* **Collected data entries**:
━━━━

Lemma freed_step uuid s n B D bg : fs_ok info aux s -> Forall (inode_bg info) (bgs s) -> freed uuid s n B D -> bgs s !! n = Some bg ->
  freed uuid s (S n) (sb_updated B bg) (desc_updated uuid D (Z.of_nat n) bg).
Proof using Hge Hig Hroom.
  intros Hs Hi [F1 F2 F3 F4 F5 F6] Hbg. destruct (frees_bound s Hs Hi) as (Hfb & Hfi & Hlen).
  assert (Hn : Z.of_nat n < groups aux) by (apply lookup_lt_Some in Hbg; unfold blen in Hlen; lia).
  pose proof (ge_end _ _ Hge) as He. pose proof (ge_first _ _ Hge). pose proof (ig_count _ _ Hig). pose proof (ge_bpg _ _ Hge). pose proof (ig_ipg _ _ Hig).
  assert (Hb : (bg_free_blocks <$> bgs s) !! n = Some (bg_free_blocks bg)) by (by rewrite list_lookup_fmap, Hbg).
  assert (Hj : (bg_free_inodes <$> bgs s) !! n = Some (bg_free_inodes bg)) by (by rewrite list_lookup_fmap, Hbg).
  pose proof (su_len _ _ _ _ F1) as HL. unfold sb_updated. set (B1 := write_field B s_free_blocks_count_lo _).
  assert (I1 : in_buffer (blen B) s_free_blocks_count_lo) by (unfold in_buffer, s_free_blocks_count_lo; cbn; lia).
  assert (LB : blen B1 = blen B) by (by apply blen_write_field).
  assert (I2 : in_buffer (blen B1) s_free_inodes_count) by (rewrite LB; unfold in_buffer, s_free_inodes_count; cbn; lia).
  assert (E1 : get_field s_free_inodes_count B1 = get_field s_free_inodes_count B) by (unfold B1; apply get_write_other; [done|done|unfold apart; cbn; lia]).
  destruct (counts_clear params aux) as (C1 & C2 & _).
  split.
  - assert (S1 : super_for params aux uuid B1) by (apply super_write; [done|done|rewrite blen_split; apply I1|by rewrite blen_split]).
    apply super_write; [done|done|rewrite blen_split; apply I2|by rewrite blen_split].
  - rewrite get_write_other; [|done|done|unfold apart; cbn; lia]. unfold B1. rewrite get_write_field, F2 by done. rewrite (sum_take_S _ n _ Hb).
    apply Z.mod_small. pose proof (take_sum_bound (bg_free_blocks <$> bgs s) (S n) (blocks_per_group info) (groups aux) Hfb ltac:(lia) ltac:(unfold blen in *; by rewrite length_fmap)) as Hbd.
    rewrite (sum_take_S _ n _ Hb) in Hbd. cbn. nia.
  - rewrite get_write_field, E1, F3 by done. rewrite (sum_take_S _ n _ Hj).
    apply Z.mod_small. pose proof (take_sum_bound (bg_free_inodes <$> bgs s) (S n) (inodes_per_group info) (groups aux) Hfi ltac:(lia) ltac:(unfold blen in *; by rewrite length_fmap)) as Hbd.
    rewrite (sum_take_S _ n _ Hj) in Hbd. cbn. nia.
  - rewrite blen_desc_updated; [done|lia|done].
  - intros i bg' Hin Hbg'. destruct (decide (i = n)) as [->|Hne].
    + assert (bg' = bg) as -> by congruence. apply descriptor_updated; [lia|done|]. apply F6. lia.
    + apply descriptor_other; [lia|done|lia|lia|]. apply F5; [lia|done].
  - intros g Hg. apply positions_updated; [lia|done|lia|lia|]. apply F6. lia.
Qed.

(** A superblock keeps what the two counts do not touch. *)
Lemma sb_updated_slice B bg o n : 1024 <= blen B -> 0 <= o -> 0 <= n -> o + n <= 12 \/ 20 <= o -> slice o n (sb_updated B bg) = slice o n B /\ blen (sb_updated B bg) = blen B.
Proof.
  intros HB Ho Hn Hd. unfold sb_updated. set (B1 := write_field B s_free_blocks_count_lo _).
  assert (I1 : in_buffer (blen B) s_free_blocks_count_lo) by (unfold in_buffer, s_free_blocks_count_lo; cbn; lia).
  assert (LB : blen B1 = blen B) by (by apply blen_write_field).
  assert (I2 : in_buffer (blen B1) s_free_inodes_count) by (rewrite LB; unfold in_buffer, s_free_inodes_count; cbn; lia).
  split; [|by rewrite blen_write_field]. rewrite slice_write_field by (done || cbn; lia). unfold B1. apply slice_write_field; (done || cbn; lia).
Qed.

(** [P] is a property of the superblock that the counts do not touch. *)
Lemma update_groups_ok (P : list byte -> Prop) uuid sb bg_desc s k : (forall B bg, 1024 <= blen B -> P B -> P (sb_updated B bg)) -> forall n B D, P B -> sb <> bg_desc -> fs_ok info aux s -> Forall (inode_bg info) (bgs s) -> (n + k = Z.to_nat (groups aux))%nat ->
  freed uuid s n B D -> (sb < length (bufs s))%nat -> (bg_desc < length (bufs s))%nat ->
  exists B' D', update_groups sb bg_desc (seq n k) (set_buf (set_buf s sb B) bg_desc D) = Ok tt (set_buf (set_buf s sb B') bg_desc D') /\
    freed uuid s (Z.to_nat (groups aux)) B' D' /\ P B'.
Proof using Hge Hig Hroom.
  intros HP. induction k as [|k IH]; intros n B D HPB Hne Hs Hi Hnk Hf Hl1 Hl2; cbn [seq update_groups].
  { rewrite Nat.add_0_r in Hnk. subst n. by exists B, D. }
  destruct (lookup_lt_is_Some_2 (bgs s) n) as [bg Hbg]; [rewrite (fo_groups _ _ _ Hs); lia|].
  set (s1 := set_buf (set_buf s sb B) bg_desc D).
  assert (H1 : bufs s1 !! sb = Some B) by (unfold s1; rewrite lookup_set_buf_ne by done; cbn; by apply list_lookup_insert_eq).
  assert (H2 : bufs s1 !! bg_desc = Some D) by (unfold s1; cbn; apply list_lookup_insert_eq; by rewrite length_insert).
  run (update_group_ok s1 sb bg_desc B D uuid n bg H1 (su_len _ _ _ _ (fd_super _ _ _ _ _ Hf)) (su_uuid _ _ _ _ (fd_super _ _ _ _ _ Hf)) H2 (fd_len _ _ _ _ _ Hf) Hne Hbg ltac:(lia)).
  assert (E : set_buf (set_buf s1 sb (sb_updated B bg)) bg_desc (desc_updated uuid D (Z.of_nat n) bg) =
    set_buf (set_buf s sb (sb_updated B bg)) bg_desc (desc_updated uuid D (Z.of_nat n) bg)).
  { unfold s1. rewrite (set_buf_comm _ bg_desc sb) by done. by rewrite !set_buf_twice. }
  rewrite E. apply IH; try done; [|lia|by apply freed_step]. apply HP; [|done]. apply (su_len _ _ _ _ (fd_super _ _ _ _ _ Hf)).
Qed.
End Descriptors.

━━━━

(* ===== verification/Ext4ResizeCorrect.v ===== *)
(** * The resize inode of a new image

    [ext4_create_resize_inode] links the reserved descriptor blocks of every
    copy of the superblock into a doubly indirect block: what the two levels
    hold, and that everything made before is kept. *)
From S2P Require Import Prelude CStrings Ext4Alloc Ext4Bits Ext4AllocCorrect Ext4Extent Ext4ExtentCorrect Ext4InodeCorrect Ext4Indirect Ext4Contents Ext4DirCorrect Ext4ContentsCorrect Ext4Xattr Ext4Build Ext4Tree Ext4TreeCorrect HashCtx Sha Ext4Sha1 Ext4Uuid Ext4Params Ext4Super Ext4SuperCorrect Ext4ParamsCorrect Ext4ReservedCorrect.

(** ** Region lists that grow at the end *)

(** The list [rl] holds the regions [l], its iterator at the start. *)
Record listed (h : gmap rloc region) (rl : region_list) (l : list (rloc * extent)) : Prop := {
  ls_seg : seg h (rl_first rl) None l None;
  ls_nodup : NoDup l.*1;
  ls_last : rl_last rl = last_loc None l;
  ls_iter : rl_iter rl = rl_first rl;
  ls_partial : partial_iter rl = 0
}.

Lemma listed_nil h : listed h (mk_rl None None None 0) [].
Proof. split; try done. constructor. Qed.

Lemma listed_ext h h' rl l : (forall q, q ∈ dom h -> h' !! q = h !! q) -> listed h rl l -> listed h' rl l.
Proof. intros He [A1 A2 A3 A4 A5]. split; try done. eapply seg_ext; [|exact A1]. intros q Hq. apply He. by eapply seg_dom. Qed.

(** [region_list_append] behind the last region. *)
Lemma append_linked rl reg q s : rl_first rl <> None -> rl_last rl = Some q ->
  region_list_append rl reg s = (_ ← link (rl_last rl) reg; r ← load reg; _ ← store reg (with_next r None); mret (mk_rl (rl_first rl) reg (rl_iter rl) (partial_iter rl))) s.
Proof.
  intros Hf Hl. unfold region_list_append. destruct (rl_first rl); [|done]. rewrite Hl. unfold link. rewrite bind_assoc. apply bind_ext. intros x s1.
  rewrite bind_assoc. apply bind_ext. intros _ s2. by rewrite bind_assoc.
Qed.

━━━━

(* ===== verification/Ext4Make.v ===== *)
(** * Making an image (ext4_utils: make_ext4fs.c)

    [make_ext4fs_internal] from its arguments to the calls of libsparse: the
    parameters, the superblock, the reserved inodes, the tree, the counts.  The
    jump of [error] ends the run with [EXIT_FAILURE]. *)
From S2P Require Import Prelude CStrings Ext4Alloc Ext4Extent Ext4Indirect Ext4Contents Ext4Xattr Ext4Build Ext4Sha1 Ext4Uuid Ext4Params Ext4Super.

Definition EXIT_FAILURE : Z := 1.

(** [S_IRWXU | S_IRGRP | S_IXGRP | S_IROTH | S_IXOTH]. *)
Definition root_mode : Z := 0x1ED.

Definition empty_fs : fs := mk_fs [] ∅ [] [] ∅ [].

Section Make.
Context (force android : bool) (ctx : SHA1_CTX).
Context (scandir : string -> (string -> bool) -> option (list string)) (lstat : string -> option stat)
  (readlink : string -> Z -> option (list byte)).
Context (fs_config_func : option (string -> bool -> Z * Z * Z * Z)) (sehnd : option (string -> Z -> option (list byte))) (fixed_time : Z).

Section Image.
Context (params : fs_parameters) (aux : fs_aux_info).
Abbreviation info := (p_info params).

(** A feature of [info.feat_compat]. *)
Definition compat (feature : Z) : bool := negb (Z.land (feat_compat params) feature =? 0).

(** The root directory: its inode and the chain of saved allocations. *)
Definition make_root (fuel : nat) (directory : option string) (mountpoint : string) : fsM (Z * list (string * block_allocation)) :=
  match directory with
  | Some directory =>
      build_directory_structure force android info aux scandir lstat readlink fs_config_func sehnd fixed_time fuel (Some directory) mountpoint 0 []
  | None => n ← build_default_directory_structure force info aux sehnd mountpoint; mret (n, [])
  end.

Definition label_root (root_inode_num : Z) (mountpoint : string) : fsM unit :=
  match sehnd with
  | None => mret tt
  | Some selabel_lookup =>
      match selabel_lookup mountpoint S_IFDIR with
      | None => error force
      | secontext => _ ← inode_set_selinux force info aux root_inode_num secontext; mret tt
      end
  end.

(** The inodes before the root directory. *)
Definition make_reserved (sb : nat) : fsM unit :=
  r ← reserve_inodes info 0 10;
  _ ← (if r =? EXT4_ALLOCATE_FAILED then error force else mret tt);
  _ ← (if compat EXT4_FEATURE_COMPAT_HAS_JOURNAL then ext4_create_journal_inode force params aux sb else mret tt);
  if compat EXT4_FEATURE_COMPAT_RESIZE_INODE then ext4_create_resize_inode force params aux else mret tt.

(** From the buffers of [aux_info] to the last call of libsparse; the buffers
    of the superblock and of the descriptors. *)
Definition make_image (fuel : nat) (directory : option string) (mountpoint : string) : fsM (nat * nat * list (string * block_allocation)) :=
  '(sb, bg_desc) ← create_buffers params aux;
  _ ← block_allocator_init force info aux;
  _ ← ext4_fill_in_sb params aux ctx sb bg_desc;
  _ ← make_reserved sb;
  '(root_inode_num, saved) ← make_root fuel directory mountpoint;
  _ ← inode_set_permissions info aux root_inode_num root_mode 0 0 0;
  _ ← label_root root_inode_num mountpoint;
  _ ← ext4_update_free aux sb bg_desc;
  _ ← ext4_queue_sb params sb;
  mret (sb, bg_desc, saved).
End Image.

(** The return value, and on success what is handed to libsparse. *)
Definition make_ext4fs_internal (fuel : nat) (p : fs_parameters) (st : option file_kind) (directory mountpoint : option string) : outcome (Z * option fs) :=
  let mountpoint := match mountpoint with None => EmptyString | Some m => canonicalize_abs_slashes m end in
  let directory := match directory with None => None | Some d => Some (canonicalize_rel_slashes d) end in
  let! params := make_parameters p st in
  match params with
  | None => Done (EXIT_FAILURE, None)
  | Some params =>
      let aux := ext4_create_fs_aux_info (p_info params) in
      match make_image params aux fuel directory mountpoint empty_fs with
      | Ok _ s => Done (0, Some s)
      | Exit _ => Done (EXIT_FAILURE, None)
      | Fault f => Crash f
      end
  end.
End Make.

━━━━

* **WHAT TO WORK ON**:
Above are the entries. Output exactly the lines beginning with the line that has "Definition label_root (root_inode_num" and ending with the line that has "None => error force".

* **YOUR RESPONSE**:
Definition label_root (root_inode_num : Z) (mountpoint : string) : fsM unit :=
  match sehnd with
  | None => mret tt
  | Some selabel_lookup =>
      match selabel_lookup mountpoint S_IFDIR with
      | None => error force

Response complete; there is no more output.